Here’s the thing about personal finance advice: what works when you have $10,000 won’t work when you have $1 million.
Yet most financial guidance treats everyone the same, whether you’re scraping together a $1,000 emergency fund or deciding whether to upgrade to business class.
Nick Maggiulli, author of “The Wealth Ladder,” joins us to break down how money strategies must evolve as your net worth grows. He’s mapped out 6 distinct wealth levels, each requiring different approaches to spending, saving and investing.
The levels start simple.
Level 1 covers anyone with less than $10,000 in net worth — that’s 20 percent of American households. Here, bad luck gets amplified. A flat tire that costs $200 could spiral into job loss and debt if you can’t afford the repair.

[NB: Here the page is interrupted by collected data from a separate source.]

(** * Further properties of [extract_zip] and [main] *)

(** ** The list of [ZipInfo] objects after the loop *)

Lemma for_infolist_filelist dest todo : forall done fs log,
  for_infolist dest (length todo) (length done)
               (mkHeap (done ++ todo) fs log)
  = match extract_members dest todo fs with
    | (fs', ts, r) =>
        let k := length ts + match r with Ok _ => 0 | Raise _ => 1 end in
        (mkHeap (done ++ map fix_separators (take k todo) ++ drop k todo)
                fs' (log ++ ts), r)
    end.
Proof.
  induction todo as [|info rest IH]; intros done fs log.
  - cbn. unfold ret. by rewrite !app_nil_r.
  - cbn [length for_infolist extract_members filelist].
    rewrite list_lookup_middle by reflexivity.
    unfold bind at 1. unfold loop_body at 1. cbn [filelist disk returned].
    assert (<[length done:=fix_separators info]> (done ++ info :: rest)
            = (done ++ [fix_separators info]) ++ rest) as ->.
    { rewrite insert_app_r_alt by lia. rewrite Nat.sub_diag. cbn.
      by rewrite <- app_assoc. }
    destruct (extract (fix_separators info) dest fs) as [fs1 [t|e]] eqn:Hstep.
    + replace (S (length done)) with (length (done ++ [fix_separators info]))
        by (rewrite length_app; cbn; lia).
      rewrite IH.
      destruct (extract_members dest rest fs1) as [[fs2 ts] r].
      cbn. by rewrite <- !app_assoc.
    + cbn. rewrite take_0, drop_0, app_nil_r. cbn. by rewrite <- app_assoc.
Qed.

Lemma extract_members_returned_length dest members : forall fs fs' ts,
  extract_members dest members fs = (fs', ts, Ok tt) ->
  length ts = length members.
Proof.
  induction members as [|m rest IH]; intros fs fs' ts Hrun.
  - by inversion Hrun.
  - rewrite extract_members_cons in Hrun.
    destruct (extract (fix_separators m) dest fs) as [fs1 [t|e]]; [|done].
    destruct (extract_members dest rest fs1) as [[fs2 ts2] r2] eqn:H2.
    inversion Hrun; subst. cbn. f_equal. by eapply IH.
Qed.

(** X1.  The loop renames the objects of [z.infolist()] in place: when
    it ends, the members it reached, the one whose extraction raised
    included, carry their repaired names, and the members after that
    carry their stored names; after a loop without exception all of them
    are renamed. *)
Theorem infolist_renamed_in_place dest members fs :
  let h := (extract_loop dest (mkHeap members fs [])).1 in
  let r := (extract_loop dest (mkHeap members fs [])).2 in
  let k := length (returned h) + match r with Ok _ => 0 | Raise _ => 1 end in
  filelist h = map fix_separators (take k members) ++ drop k members /\
  length (filelist h) = length members /\
  match r with
  | Ok _ => filelist h = map fix_separators members
  | Raise _ => k <= length members
  end.
Proof.
  unfold extract_loop. cbn [filelist].
  pose proof (for_infolist_filelist dest members [] fs []) as Heq.
  cbn [length app] in Heq. rewrite Heq. clear Heq.
  destruct (extract_members dest members fs) as [[fs' ts] r] eqn:Hrun.
  cbn [fst snd filelist returned app].
  assert (length ts + match r with Ok _ => 0 | Raise _ => 1 end
          <= length members) as Hle.
  { destruct r as [[]|e].
    - rewrite (extract_members_returned_length _ _ _ _ _ Hrun). lia.
    - destruct (extract_members_raise _ _ _ _ _ _ Hrun)
        as (l1 & info & l2 & fs1 & -> & Hl1 & _).
      rewrite (extract_members_returned_length _ _ _ _ _ Hl1).
      rewrite length_app. cbn. lia. }
  split; [done|]. split.
  - rewrite length_app, length_map, length_take, length_drop. lia.
  - destruct r as [[]|e]; [|done].
    rewrite (extract_members_returned_length _ _ _ _ _ Hrun).
    rewrite Nat.add_0_r, firstn_all, drop_all. by rewrite app_nil_r.
Qed.

Lemma infolist_renamed_in_place_witness :
  map filename
    (filelist (extract_loop demo_dest (mkHeap clash_members import_fs [])).1)
  = ["a/b.txt"; "a/b.txt/c"; "z.txt"].
Proof.
  destruct (infolist_renamed_in_place demo_dest clash_members import_fs)
    as [H _].
  rewrite H. vm_compute. reflexivity.
Defined.

(** ** What a run leaves behind *)

(** X2.  There is no rollback.  When [extract_zip] ends with an
    exception raised for one member, every member before it is in place
    on the disk it leaves, and the same call for the failing member
    fails again on that disk. *)
Theorem extract_zip_keeps_partial_extraction env zip_path dest fs members e :
  wf fs ->
  ZipFile env zip_path fs = Ok members ->
  (extract_zip env zip_path dest fs).2 = Raise e ->
  exists l1 info l2,
    members = l1 ++ info :: l2 /\
    (forall m, m ∈ l1 ->
       materialized dest m (extract_zip env zip_path dest fs).1) /\
    extract (fix_separators info) dest (extract_zip env zip_path dest fs).1
    = ((extract_zip env zip_path dest fs).1, Raise e).
Proof.
  intros Hwf Hopen. rewrite (extract_zip_spec _ _ _ _ _ Hopen).
  destruct (extract_members dest members fs) as [[fs' ts] [[]|e']] eqn:Hrun;
    [done|]. cbn [fst snd]. intros [= ->].
  destruct (extract_members_raise _ _ _ _ _ _ Hrun)
    as (l1 & info & l2 & fs1 & -> & Hl1 & Hi).
  pose proof (extract_members_wf _ _ _ _ _ _ Hwf Hl1) as Hwf1.
  destruct (extract_step _ _ _ _ _ Hwf1 Hi) as (_ & _ & Hagain).
  exists l1, info, l2. split; [done|]. split; [|by apply Hagain].
  intros m Hm. apply settled_materialized.
  eapply settled_mono; [by eapply extract_kind_le|].
  exact (extract_members_settled dest l1 fs fs1 ts Hwf Hl1 m Hm).
Qed.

Level 2 spans $10,000 to $100,000 in net worth. Maggiulli calls this “grocery freedom” — you can splurge on the nicer eggs without checking your bank balance.
Level 3, from $100,000 to $1 million, brings “restaurant freedom.”
Level 4, the $1 million to $10 million range, unlocks “travel freedom.”
Getting beyond Level 4 — into the $10 million-plus territory — requires business ownership or extreme patience. Maggiulli calculates that even saving $100,000 annually after hitting $1 million takes 23 years to reach $10 million, assuming 5 percent annual returns.
The data shows income matters more than frugality, especially in the early levels. The median household income in Level 1 is $32,000, but in Level 4 it’s $197,000, and in Level 6 it reaches $4.3 million.
We discuss why homeownership dominates wealth in Levels 2 and 3, how investment assets become crucial in higher levels, and why many people in Level 4 choose “Coast FIRE” over the grinding path to Level 5.